2-10 軍団殺し
長文なので分割してアップしてあります。
枝番のあるものは一つの文章です。
サブタイトルは便宜上付与しました。
「どうしてまた、あんな難儀なルートを選んだのよ? ヤケにでもなってたの?」
「直線距離だと一番近いから。求法院に近づいたあたりで大分外れちゃったけど」
アルが事もなげに言った。
「それはそうだけど…」
リアは絶句した。
深い森をはじめとする求法院を取り巻く環境は天然の城塞だ。中でも軍団殺しの別名を持つ北ルートは起伏に富んだ道筋だった。
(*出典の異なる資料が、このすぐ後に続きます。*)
Lemma dfs_sort_pure els n e s s' w : walkable els (Z.of_nat n + 1) w -> psort els (children w) n e s = Some s' ->
  dfs_sort n els e s w = Done (s', w).
Proof.
  intros Hw Hp. revert e s s' w Hw Hp. induction n as [|n IH]; intros e s s' w Hw; cbn [psort dfs_sort]; [done|].
  destruct (index_of e els) as [i|] eqn:Ei; [|by intros [= ->]]. destruct (flagged (visited s) i); [by intros [= ->]|].
  destruct (ofold _ _ _) as [s1|] eqn:E1; [|done]. cbn [mbind option_bind]. intros Hlt. unfold mbind, M_bind.
  rewrite (walk_pure els (Z.of_nat n + 1) _ (psort els (children w) n) e w _ s1).
  - destruct (_ <? _)%nat; [by injection Hlt as <-|done].
  - replace (Z.of_nat n + 1 + 1) with (Z.of_nat (S n) + 1) by lia. done.
  - lia.
  - apply index_of_in. by eexists.
  - intros v Hv Hch _ c t t' Et. apply IH; [done|]. rewrite <-Et. clear -Hch. revert c t. induction n as [|n IH]; intros c t; cbn [psort]; [done|].
    destruct (index_of c els); [|done]. destruct (flagged _ _); [done|]. rewrite Hch. f_equal. apply ofold_ext. intros; apply IH.
  - done.
Qed.

(** The elements without sink pads. *)
Definition no_sinks w (e : nat) : bool :=
  match w_elems w !! e with Some x => match el_sink_pads x with [] => true | _ => false end | None => false end.

Lemma sort_sources_pure els n rest s s' w : walkable els (Z.of_nat n + 1) w -> rest ⊆ els ->
  ofold (psort els (children w) n) (List.filter (no_sinks w) rest) s = Some s' -> sort_sources n els rest s w = Done (s', w).
Proof.
  intros Hw. revert s. induction rest as [|e rest IH]; intros s Hsub; cbn [sort_sources List.filter ofold]; [by intros [= ->]|].
  unfold mbind, M_bind, mret, M_ret. destruct (wk_elem _ _ _ Hw e) as [x Hx]; [set_solver|]. unfold get_elem. rewrite Hx. unfold no_sinks at 1. rewrite Hx.
  assert (rest ⊆ els) as Hsub' by set_solver. destruct (el_sink_pads x); [|by apply IH].
  cbn [ofold]. destruct (psort _ _ n e s) as [s1|] eqn:E1; [|done]. rewrite (dfs_sort_pure _ _ _ _ s1 w Hw E1). by apply IH.
Qed.

Lemma sort_rest_pure els n i rest s s' w : walkable els (Z.of_nat n + 1) w -> (length els < n)%nat -> sorted_to els [] s ->
  drop i els = rest ->
  ofold (psort els (children w) n) rest s = Some s' -> sort_rest n els i rest s w = Done (s', w).
Proof.
  intros Hw Hn. revert i s. induction rest as [|e rest IH]; intros i s Hs Hd; cbn [sort_rest ofold]; [by intros [= ->]|].
  assert (els !! i = Some e) as Hi by (rewrite <-(Nat.add_0_r i), <-lookup_drop, Hd; done).
  assert (drop (S i) els = rest) as Hd' by (by rewrite <-Nat.add_1_r, <-drop_drop, Hd).
  destruct (psort_ok els (children w) n e s []) as (s1 & E1 & Hs1); [cbn; lia|done|]. rewrite E1. cbn [mbind option_bind].
  unfold mbind, M_bind, mret, M_ret. destruct (flagged (visited s) i) eqn:Ef; [|rewrite (dfs_sort_pure _ _ _ _ s1 w Hw E1); apply IH; [by destruct Hs1|done]].
  assert (s1 = s) as ->; [|by apply IH]. destruct n as [|n]; [lia|]. cbn [psort] in E1.
  destruct (st_first _ _ _ Hs i Ef) as (e' & He'). pose proof (index_of_lookup _ _ _ He') as Hi'. rewrite Hi in Hi'. injection Hi' as <-.
  rewrite He', Ef in E1. by injection E1.
Qed.

Lemma sort_all_pure els w : walkable els (zlen els + 2) w ->
  exists s s1, sort_sources (S (length els)) els els (mk_sorting (repeat false (length els)) []) w = Done (s1, w) /\
    sort_rest (S (length els)) els 0 els s1 w = Done (s, w) /\
    NoDup (temp s) /\ (forall e, e ∈ temp s <-> e ∈ els) /\ (acyclic els (children w) -> ordered els (children w) (temp s)).
Proof.
  intros Hw. set (n := S (length els)). assert (walkable els (Z.of_nat n + 1) w) as Hw1.
  { replace (Z.of_nat n + 1) with (zlen els + 2) by (unfold n, zlen; lia). done. }
  set (srcs := List.filter (no_sinks w) els). destruct (psort_all els (children w) (srcs ++ els)) as (s & Es & Hs & Hall & Ho); [set_solver|].
  fold n in Es. rewrite ofold_app in Es. destruct (ofold _ srcs _) as [s1|] eqn:E1; [|done]. cbn [mbind option_bind] in Es.
  destruct (sorts_fold els (children w) n [] srcs _ ltac:(intros; apply psort_ok; [cbn; lia|done]) (sorted_start els)) as (s2 & E2 & Hs1 & _).
  rewrite E1 in E2. injection E2 as <-. exists s, s1. split; [by apply sort_sources_pure|]. split; [apply sort_rest_pure; try done; unfold n; lia|].
  destruct Hs as [_ _ _ Hnd Hin]. split; [done|]. split; [|done]. intros e. split; [|apply Hall]. intros He. apply Hin. by right.
Qed.
End world_sort.

(** ** Ranks *)

Section ranks.
Context (els : list nat) (succ : nat -> list nat).
Local Notation edge := (edge els succ).

Fixpoint pranks (n : nat) (e : nat) (r : Z) (s : list bool * gmap nat Z) : option (list bool * gmap nat Z) :=
  match n with
  | O => None
  | S n =>
      match index_of e els with
      | None => Some s
      | Some i =>
          let ranks := if get_rank s.2 e <? r then <[e := r]> s.2 else s.2 in
          if flagged s.1 i then Some (s.1, ranks)
          else
            s ← ofold (fun c s => pranks n c (u32 (get_rank s.2 e + 1)) s) (succ e) (<[i := true]> s.1, ranks);
            Some (<[i := false]> s.1, s.2)
      end
  end.

(** A bound of the ranks that grows along every link: there is one when no way along the
    links is closed. *)
Record height (L : nat -> Z) : Prop := {
  hg_range : forall x, 0 <= L x < UINT32_MAX;
  hg_edge : forall u v, u ∈ els -> edge u v -> L u < L v;
}.

Definition bounded (L : nat -> Z) (ranks : gmap nat Z) : Prop := forall x, x ∈ els -> 0 <= get_rank ranks x <= L x.

(** Every element behind [x] has a greater rank. *)
Definition settled (ranks : gmap nat Z) (x : nat) : Prop := forall y, edge x y -> get_rank ranks x < get_rank ranks y.

Definition raised (ranks ranks' : gmap nat Z) : Prop := forall x, get_rank ranks x <= get_rank ranks' x.

(** The flags are those of the way [G]. *)
Record on_way (G : list nat) (v : list bool) : Prop := {
  ow_length : length v = length els;
  ow_seen : forall x, seen els v x <-> x ∈ G;
  ow_nodup : NoDup G;
  ow_in : G ⊆ els;
}.

(** The elements reached from [e], itself included. *)
Definition reached (e x : nat) : Prop := e ∈ els /\ rtc edge e x.

Lemma reached_in e x : reached e x -> x ∈ els.
Proof. intros [He Hr]. induction Hr as [|e y x [_ Hy] _ IH]; [done|by apply IH]. Qed.

Lemma height_reached L e x : height L -> reached e x -> L e <= L x.
Proof.
  intros HL [He Hr]. induction Hr as [|e y x Hy _ IH]; [lia|]. pose proof (hg_edge _ HL e y He Hy). destruct Hy as [_ Hy]. specialize (IH Hy). lia.
Qed.

(** What a call that starts with [e] at rank [r] does to the ranks. *)
Record ranked (L : nat -> Z) (e : nat) (r : Z) (ranks ranks' : gmap nat Z) : Prop := {
  rk_bounded : bounded L ranks';
  rk_raised : raised ranks ranks';
  rk_start : e ∈ els -> r <= get_rank ranks' e;
  rk_settled : forall x, reached e x -> settled ranks' x;
  rk_other : forall x, reached e x \/ get_rank ranks' x = get_rank ranks x;
}.

Lemma raised_refl ranks : raised ranks ranks.
Proof. intros x. lia. Qed.
Lemma raised_trans r1 r2 r3 : raised r1 r2 -> raised r2 r3 -> raised r1 r3.
Proof. intros H1 H2 x. specialize (H1 x). specialize (H2 x). lia. Qed.

Lemma settled_kept (P : nat -> Prop) ranks ranks' x :
  raised ranks ranks' -> (forall x, P x -> settled ranks' x) -> (forall x, P x \/ get_rank ranks' x = get_rank ranks x) ->
  settled ranks x -> settled ranks' x.
Proof.
  intros Hr Hs Ho Hx. destruct (Ho x) as [Hp|Heq]; [by apply Hs|]. intros y Hy. rewrite Heq. specialize (Hx y Hy). specialize (Hr y). lia.
Qed.

(** The children of [e], one after the other; [R] is its own rank. *)
Lemma ranks_fold L n G e R cs v ranks :
  (forall c r v ranks, c ∈ cs -> on_way G v -> bounded L ranks -> 0 <= r -> (c ∈ els -> r <= L c) ->
     exists v' ranks', pranks n c r (v, ranks) = Some (v', ranks') /\ on_way G v' /\ ranked L c r ranks ranks') ->
  height L -> (forall c, c ∈ cs -> c ∈ els -> L e < L c) -> R < UINT32_MAX -> 0 <= R ->
  (forall c, c ∈ cs -> c ∈ els -> R < L c) ->
  on_way G v -> bounded L ranks -> get_rank ranks e = R ->
  exists v' ranks', ofold (fun c s => pranks n c (u32 (get_rank s.2 e + 1)) s) cs (v, ranks) = Some (v', ranks') /\
    on_way G v' /\ bounded L ranks' /\ raised ranks ranks' /\ get_rank ranks' e = R /\
    (forall c, c ∈ cs -> c ∈ els -> R < get_rank ranks' c) /\
    (forall x, (exists c, c ∈ cs /\ reached c x) -> settled ranks' x) /\
    (forall x, (exists c, c ∈ cs /\ reached c x) \/ get_rank ranks' x = get_rank ranks x).
Proof.
  intros Hcs HL Hlt HR HR0 Hroom. revert v ranks. induction cs as [|c cs IH]; intros v ranks Hw Hb He; cbn [ofold].
  - exists v, ranks. split_and!; [done|done|done|apply raised_refl|done|set_solver|set_solver|by right].
  - cbn [snd]. rewrite He, u32_small by (unfold UINT32_MAX in *; lia).
    destruct (Hcs c (R + 1) v ranks) as (v1 & r1 & -> & Hw1 & [B1 U1 S1 T1 O1]); [set_solver|done|done|lia| |].
    { intros Hce. specialize (Hroom c ltac:(set_solver) Hce). lia. }
    cbn [mbind option_bind].
    assert (get_rank r1 e = R) as He1.
    { destruct (O1 e) as [Hr| ->]; [|done]. exfalso. pose proof (height_reached L c e HL Hr). destruct Hr as [Hce _].
      specialize (Hlt c ltac:(set_solver) Hce). lia. }
    destruct IH with (v := v1) (ranks := r1) as (v2 & r2 & -> & Hw2 & B2 & U2 & He2 & S2 & T2 & O2); try done.
    { intros. apply Hcs; try done. set_solver. } { intros d Hd. apply Hlt. set_solver. } { intros d Hd. apply Hroom. set_solver. }
    exists v2, r2. split_and!; [done|done|done|by eapply raised_trans|done| | |].
    + intros d [->|Hd]%elem_of_cons Hde; [|by apply S2]. specialize (S1 Hde). specialize (U2 c). lia.
    + intros x (d & [->|Hd]%elem_of_cons & Hx); [|apply T2; by exists d].
      eapply (settled_kept _ r1 r2 x U2 T2 O2). by apply T1.
    + intros x. destruct (O2 x) as [(d & Hd & Hx)|E2]; [left; exists d; set_solver|]. destruct (O1 x) as [Hx|E1]; [left; exists c; set_solver|].
      right. congruence.
Qed.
大陸を横断する長大な河が数々の渓谷を切り刻み、登山装備を必要とするほどの山脈が幾重にも連なっている。地図の上では海岸べりからの最短距離を示していても実態は最悪の行程だった。通常は真っ先に外すルートだ。
そこまで考えて、リアはアルの力に思い当たった。
なるほど。アルの相転儀なら、むしろそういう地形が有利に働くのか。
浮かんだ疑問を口にした。
「あなたの力は夜は目立つわよね? 森の生物への対処はどうしたの?」
「避けたよ。ド・グルに追われた時も逃げて済ませた。そのせいでルートから外れちゃったんだけどね」
ド・グルは集団で行動する肉食の四足獣だ。凶暴で、魔族が餌食にされた話も
多数聞く。俊敏な生き物から逃げ切った事実はアルの能力を示してもいた。